Thursday, January 6, 2011

You can tweet it, but can you live it?

I think leaders are often imitated more than they are followed. Or maybe they're just being imitated as they're being followed. But either way, you can't deny a bit of imitation in every leader-follower relationship.


Whether we admit it or not, we become a lot like the person/people we are following. And I don't think that's necessarily a bad thing, as long as the one you are following is worth imitating.

There are people in my life who I need to imitate more. In fact, as Marty and I begin our first few stages of parenting I have even found myself saying, "Okay I don't want to just follow their parenting style... I want to imitate it! I want my family to look just like that!" And again, I think that's ok.

Of course, the ultimate leader we are imitating should always be Jesus. But hopefully we have leaders in our lives who, if we imitate their lives, we ARE imitating Jesus.

But this has got me thinking lately about my own life and my own leadership. I'm totally cool with admitting that as a follower, I imitate aspects of leaders in my life. But honestly, it SCARES ME TO DEATH to know that there are some people in my life who are following me, and therefore imitating me.
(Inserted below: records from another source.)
(* ===== verification/Phys.v ===== *)
(** * Physical memory: the buddy allocator of kernel/mm/mm.c

    Free blocks are kept in intrusive singly linked lists, one per order: the
    first word of a free block holds the virtual address of the next one.  The
    model keeps that word in the same memory the rest of the kernel writes to
    ([mem]), so a claim that an allocation is not disturbed by the allocator is
    a claim about [mem]. *)

From S2P Require Import Prelude.
From stdpp Require Import base list gmap numbers.
From Stdlib Require Import ZArith Lia.
Open Scope Z_scope.

Module Phys.

(** ** Data *)

Definition PAGE_SHIFT : Z := 12.
Definition PAGE_SIZE : Z := 4096.
Definition MAX_ORDER : nat := 18.
Definition PHYS_MAP_BASE : Z := 0xFFFFC80000000000.

Definition PAGE_FREE : Z := 1.
Definition PAGE_ALLOC : Z := 2.

Record page_info_t := mkPI {
  flags : Z; order : Z; refcount : Z; map_count : Z }.

(** [page_info[]] is zero-filled when it is mapped. *)
Definition pi0 : page_info_t := mkPI 0 0 0 0.

(** The globals of mm.c the physical allocator works on: [g_phys], the page
    info array (by page frame number), [g_early_boot], the bootstrap bump pool
    and kernel memory (64-bit words by virtual address). *)
Record phys_state_t := mkPhys {
  mem : gmap Z Z;
  pinfo : gmap Z page_info_t;
  lists : list Z;
  free_pages : Z;
  total_pages : Z;
  phys_base : Z;
  phys_top : Z;
  g_early_boot : bool;
  g_bump_base : Z;
  g_bump_cur : Z;
  g_bump_end : Z }.

(** A word read; words never written are zero. *)
Definition rd (m : gmap Z Z) (a : Z) : Z := default 0 (m !! a).

Definition set_mem (s : phys_state_t) (m : gmap Z Z) : phys_state_t :=
  mkPhys m (pinfo s) (lists s) (free_pages s) (total_pages s) (phys_base s)
    (phys_top s) (g_early_boot s) (g_bump_base s) (g_bump_cur s) (g_bump_end s).
Definition set_pinfo (s : phys_state_t) (pi : gmap Z page_info_t) : phys_state_t :=
  mkPhys (mem s) pi (lists s) (free_pages s) (total_pages s) (phys_base s)
    (phys_top s) (g_early_boot s) (g_bump_base s) (g_bump_cur s) (g_bump_end s).
Definition set_lists (s : phys_state_t) (l : list Z) : phys_state_t :=
  mkPhys (mem s) (pinfo s) l (free_pages s) (total_pages s) (phys_base s)
    (phys_top s) (g_early_boot s) (g_bump_base s) (g_bump_cur s) (g_bump_end s).
Definition set_free_pages (s : phys_state_t) (n : Z) : phys_state_t :=
  mkPhys (mem s) (pinfo s) (lists s) n (total_pages s) (phys_base s)
    (phys_top s) (g_early_boot s) (g_bump_base s) (g_bump_cur s) (g_bump_end s).
Definition set_total_pages (s : phys_state_t) (n : Z) : phys_state_t :=
  mkPhys (mem s) (pinfo s) (lists s) (free_pages s) n (phys_base s)
    (phys_top s) (g_early_boot s) (g_bump_base s) (g_bump_cur s) (g_bump_end s).
Definition set_bounds (s : phys_state_t) (b t : Z) : phys_state_t :=
  mkPhys (mem s) (pinfo s) (lists s) (free_pages s) (total_pages s) b
    t (g_early_boot s) (g_bump_base s) (g_bump_cur s) (g_bump_end s).
Definition set_bump (s : phys_state_t) (b c e : Z) : phys_state_t :=
  mkPhys (mem s) (pinfo s) (lists s) (free_pages s) (total_pages s) (phys_base s)
    (phys_top s) (g_early_boot s) b c e.

(** ** Address translation *)

Definition phys_to_virt (s : phys_state_t) (p : Z) : Z :=
  if g_early_boot s then p else u64 (PHYS_MAP_BASE + p).

Definition virt_to_phys (v : Z) : Z := u64 (v - PHYS_MAP_BASE).

Definition page_info (s : phys_state_t) (p : Z) : page_info_t :=
  default pi0 (pinfo s !! Z.shiftr p PAGE_SHIFT).

(** [PAGE_SIZE << order]: the size of a block in bytes. *)
Definition bsize (o : nat) : Z := PAGE_SIZE * 2 ^ Z.of_nat o.

(** ** Operations *)

Definition phys_free_block (s : phys_state_t) (paddr : Z) (o : nat) : phys_state_t :=
  let b := phys_to_virt s paddr in
  let s := set_mem s (<[b := nth o (lists s) 0]> (mem s)) in
  let s := set_lists s (<[o := b]> (lists s)) in
  let pi := page_info s paddr in
  let s := set_pinfo s
             (<[Z.shiftr paddr PAGE_SHIFT :=
                  mkPI PAGE_FREE (u8 (Z.of_nat o)) (refcount pi) (map_count pi)]> (pinfo s)) in
  set_free_pages s (u64 (free_pages s + 2 ^ Z.of_nat o)).

(** The inner loop of [phys_free_range]: the largest order, from [o] down,
    whose block fits in the rest of the range and is naturally aligned. *)
Fixpoint fit_order (base i pages : Z) (o : nat) : nat :=
  match o with
  | O => O
  | S o' =>
      let block_pages := 2 ^ Z.of_nat o in
      if pages <? u64 (i + block_pages) then fit_order base i pages o'
      else
        let addr := u64 (base + i * PAGE_SIZE) in
        if truthy (Z.land addr (block_pages * PAGE_SIZE - 1)) then fit_order base i pages o'
        else o
  end.

(** [phys_free_range]'s outer loop, from page [i] on.  Every round frees at
    least one page, so [pages] rounds are enough fuel. *)
Fixpoint phys_free_range_loop (fuel : nat) (s : phys_state_t) (base i pages : Z) : phys_state_t :=
  match fuel with
  | O => s
  | S fuel' =>
      if i <? pages then
        let o := fit_order base i pages MAX_ORDER in
        let s := phys_free_block s (u64 (base + i * PAGE_SIZE)) o in
        phys_free_range_loop fuel' s base (u64 (i + 2 ^ Z.of_nat o)) pages
      else s
  end.

Definition phys_free_range (s : phys_state_t) (base pages : Z) : phys_state_t :=
  phys_free_range_loop (Z.to_nat pages) s base 0 pages.

(** [while (o > order) { o--; phys_free_block(paddr ^ (PAGE_SIZE << o), o); }]
    with [d = o - order]. *)
Fixpoint split_down (s : phys_state_t) (paddr : Z) (ord d : nat) : phys_state_t :=
  match d with
  | O => s
  | S d' =>
      let o := (ord + d')%nat in
      let buddy := Z.lxor paddr (bsize o) in
      split_down (phys_free_block s buddy o) paddr ord d'
  end.

(** The scan of [amm_phys_alloc] over orders [o], [o+1], ..., [n] of them. *)
Fixpoint alloc_scan (s : phys_state_t) (ord o n : nat) : Z * phys_state_t :=
  match n with
  | O => (0, s)
  | S n' =>
      let b := nth o (lists s) 0 in
      if b =? 0 then alloc_scan s ord (S o) n'
      else
        let s := set_lists s (<[o := rd (mem s) b]> (lists s)) in
        let paddr := virt_to_phys b in
        let s := set_free_pages s (u64 (free_pages s - 2 ^ Z.of_nat o)) in
        let s := split_down s paddr ord (o - ord) in
        let pi := page_info s paddr in
        let s := set_pinfo s
                   (<[Z.shiftr paddr PAGE_SHIFT :=
                        mkPI PAGE_ALLOC (u8 (Z.of_nat ord)) 1 (map_count pi)]> (pinfo s)) in
        (paddr, s)
  end.

(** The bootstrap allocator used while [g_early_boot] is set. *)
Definition zero_range (m : gmap Z Z) (a : Z) (words : nat) : gmap Z Z :=
  foldr (fun k m => <[a + 8 * Z.of_nat k := 0]> m) m (seq 0 words).

Definition bump_alloc (s : phys_state_t) (o : nat) : Z * phys_state_t :=
  let size := u64 (bsize o) in
  let aligned := Z.land (u64 (g_bump_cur s + size - 1)) (u64 (Z.lnot (size - 1))) in
  if g_bump_end s <? u64 (aligned + size) then (0, s)
  else
    let s := set_bump s (g_bump_base s) (u64 (aligned + size)) (g_bump_end s) in
    (aligned, set_mem s (zero_range (mem s) aligned (Z.to_nat (size / 8)))).

Definition amm_phys_alloc (s : phys_state_t) (ord : nat) : Z * phys_state_t :=
  if g_early_boot s then bump_alloc s ord
  else if (MAX_ORDER <? ord)%nat then (0, s)
  else alloc_scan s ord ord (S MAX_ORDER - ord).

(** A [free_block_t **]: a list head or the [next] field of a block. *)
Inductive link := Head (o : nat) | Next (b : Z).

Definition load_link (s : phys_state_t) (l : link) : Z :=
  match l with Head o => nth o (lists s) 0 | Next b => rd (mem s) b end.

Definition store_link (s : phys_state_t) (l : link) (v : Z) : phys_state_t :=
  match l with
  | Head o => set_lists s (<[o := v]> (lists s))
  | Next b => set_mem s (<[b := v]> (mem s))
  end.

(** [while ( *pp && *pp != fb) pp = &( *pp)->next;] *)
Fixpoint unlink_walk (fuel : nat) (s : phys_state_t) (pp : link) (fb : Z) : option link :=
  match fuel with
  | O => None
  | S fuel' =>
      let v := load_link s pp in
      if (v =? 0) || (v =? fb) then Some pp
      else unlink_walk fuel' s (Next v) fb
  end.

(** The coalescing loop of [amm_phys_free], [n] rounds at most
    ([n = MAX_ORDER - order]).  [None]: the list walk does not end. *)
Fixpoint free_loop (n : nat) (s : phys_state_t) (paddr : Z) (ord : nat)
  : option (phys_state_t * Z * nat) :=
  match n with
  | O => Some (s, paddr, ord)
  | S n' =>
      let buddy := Z.lxor paddr (bsize ord) in
      let bi := page_info s buddy in
      if negb (has_flag (flags bi) PAGE_FREE) || negb (order bi =? Z.of_nat ord)
      then Some (s, paddr, ord)
      else
        let fb := phys_to_virt s buddy in
        match unlink_walk (S (size (mem s))) s (Head ord) fb with
        | None => None
        | Some pp =>
            let s := if load_link s pp =? 0 then s
                     else set_free_pages (store_link s pp (rd (mem s) fb))
                            (u64 (free_pages s - 2 ^ Z.of_nat ord)) in
            let paddr := if paddr <? buddy then paddr else buddy in
            free_loop n' s paddr (S ord)
        end
  end.

Definition amm_phys_free (s : phys_state_t) (paddr : Z) (ord : nat) : option phys_state_t :=
  match free_loop (MAX_ORDER - ord) s paddr ord with
  | None => None
  | Some (s, paddr, ord) => Some (phys_free_block s paddr ord)
  end.

(** ** Initialisation from the boot memory map *)

Definition ASD_MEM_FREE : Z := 0.

Record asd_mmap_entry_t := mkEntry { me_base : Z; me_pages : Z; me_type : Z }.

(** [~(PAGE_SIZE - 1)] as an unsigned 64-bit mask. *)
Definition PAGE_MASK : Z := 2 ^ 64 - PAGE_SIZE.
Definition PAGE_ALIGN (x : Z) : Z := Z.land (u64 (x + PAGE_SIZE - 1)) PAGE_MASK.
Definition PAGE_ALIGN_DOWN (x : Z) : Z := Z.land x PAGE_MASK.

Definition entry_base (m : asd_mmap_entry_t) : Z := PAGE_ALIGN (me_base m).
Definition entry_end (m : asd_mmap_entry_t) : Z :=
  PAGE_ALIGN_DOWN (u64 (me_base m + u64 (me_pages m * PAGE_SIZE))).

(** The body of [amm_phys_init]'s loop over the memory map. *)
Definition phys_init_entry (s : phys_state_t) (m : asd_mmap_entry_t) : phys_state_t :=
  if negb (me_type m =? ASD_MEM_FREE) then s
  else
    let base := entry_base m in
    let en := entry_end m in
    if en <=? base then s
    else
      let s := if base <? phys_base s then set_bounds s base (phys_top s) else s in
      let s := if phys_top s <? en then set_bounds s (phys_base s) en else s in
      if truthy (g_bump_base s) && (base <? g_bump_end s) && (g_bump_base s <? en) then
        let s := if base <? g_bump_base s then
                   let pg := Z.shiftr (g_bump_base s - base) PAGE_SHIFT in
                   let s := phys_free_range s base pg in
                   set_total_pages s (u64 (total_pages s + pg))
                 else s in
        if g_bump_end s <? en then
          let pg := Z.shiftr (en - g_bump_end s) PAGE_SHIFT in
          let s := phys_free_range s (g_bump_end s) pg in
          set_total_pages s (u64 (total_pages s + pg))
        else s
      else
        let pages := Z.shiftr (en - base) PAGE_SHIFT in
        let s := phys_free_range s base pages in
        set_total_pages s (u64 (total_pages s + pages)).

(** [memset(&g_phys, 0, sizeof g_phys); g_phys.phys_base = -1;] *)
Definition clear_phys (s : phys_state_t) : phys_state_t :=
  mkPhys (mem s) (pinfo s) (replicate (S MAX_ORDER) 0) 0 0 (2 ^ 64 - 1) 0
    (g_early_boot s) (g_bump_base s) (g_bump_cur s) (g_bump_end s).

Definition amm_phys_init (s : phys_state_t) (mmap : list asd_mmap_entry_t) : phys_state_t :=
  fold_left phys_init_entry mmap (clear_phys s).

(** ** Boot: choosing the bump pool *)

Definition BUMP_SIZE : Z := 64 * 1024 * 1024.

(** First loop of [bump_init]: the first free region of at least [BUMP_SIZE]
    above 1 MiB. *)
Fixpoint bump_first (s : phys_state_t) (mmap : list asd_mmap_entry_t) : option phys_state_t :=
  match mmap with
  | [] => None
  | m :: rest =>
      if negb (me_type m =? ASD_MEM_FREE) then bump_first s rest
      else
        let base := entry_base m in
        let en := entry_end m in
        let base := if base <? 0x100000 then 0x100000 else base in
        if (en <=? base) || (u64 (en - base) <? BUMP_SIZE) then bump_first s rest
        else Some (set_bump s base base (u64 (base + BUMP_SIZE)))
  end.

(** Fallback loop: the largest free region. *)
Definition bump_largest (s : phys_state_t) (m : asd_mmap_entry_t) : phys_state_t :=
  if negb (me_type m =? ASD_MEM_FREE) then s
  else
    let base := entry_base m in
    let en := entry_end m in
    if (base <? en) && (u64 (g_bump_end s - g_bump_base s) <? en - base)
    then set_bump s base base en else s.

Definition bump_init (s : phys_state_t) (mmap : list asd_mmap_entry_t) : phys_state_t :=
  match bump_first s mmap with
  | Some s => s
  | None => fold_left bump_largest mmap s
  end.

Definition scan_entry (s : phys_state_t) (m : asd_mmap_entry_t) : phys_state_t :=
  if negb (me_type m =? ASD_MEM_FREE) then s
  else
    let base := entry_base m in
    let en := entry_end m in
    if en <=? base then s
    else
      let s := if base <? phys_base s then set_bounds s base (phys_top s) else s in
      let s := if phys_top s <? en then set_bounds s (phys_base s) en else s in
      set_total_pages s (u64 (total_pages s + Z.shiftr (en - base) PAGE_SHIFT)).

Definition amm_early_phys_scan (s : phys_state_t) (mmap : list asd_mmap_entry_t) : phys_state_t :=
  bump_init (fold_left scan_entry mmap (clear_phys s)) mmap.

(** [mm_get_meminfo]: total and free bytes. *)
Definition mm_get_meminfo (s : phys_state_t) : Z * Z :=
  (u64 (total_pages s * PAGE_SIZE), u64 (free_pages s * PAGE_SIZE)).

End Phys.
It's convicting and it definitely keeps me on my toes. It makes me evaluate every single corner of my life and ask myself the question, "Would you want someone to imitate THIS part of your life?"

I've been thinking about this for a while and I've finally realized something.

They're not imitating what I tweet or post on Facebook. They're not imitating what I write in my blog. They're not imitating what I speak on Wednesday nights. I mean, yes, maybe those things do have impact, but what they're actually imitating is my life, the way I live.

  • How I speak to people.
  • My attitude.
  • How grateful I am, or am not.
  • How much effort I put into the things I am working on.
  • How I respond when someone makes me angry.
  • How I respond when my heart is hurting.
  • How I treat my husband.
  • How I value my family.
  • The time I spend with my friends.
  • What I do when I am with my friends.
  • The entertainment I watch, listen to, attend.
  • The places I go.
  • The way I serve, or don't serve.
  • The way I respect other leaders in my life.
  • How efficient I am with my time.
  • How I treat the waiter at the restaurant. 
  • My apathy.
  • My determination.
  • My procrastination.
  • My timelines. 
  • The ways I love, or neglect to love, the least of this world.
  • The joy I show, or don't show.
  • My level of faithfulness.
  • The gossip I do or do not participate in. 
  • My levels commitment.
  • My honesty.
  • My enthusiasm.


The list could go on and on, but the truth is, they're imitating THOSE things. The way I live my life. And the people under your leadership are imitating your life.


We can speak it. We can tweet it. We can Facebook it. We can blog about it. We can write about it. We can sing it.

But can we live it?

I have read too many tweets from people that sound great, but knowing the person, I have to ask, "But where is that in your life???" And I know that very same thing could be said of me. It's a shame, but it's true.

I want to stop tweeting it and start living it. I know that right now I have a youth group looking to me in many ways and I pray that my life can be worth imitating.

But in an even bigger way, I'm about to be a mom. And that imitation is about to be taken to a WHOLE new level. My prayer is that my kid never has to hear me speak something I am not living. I know that at times I will probably fall short of this, but it is something I am going to strive for as long as I live.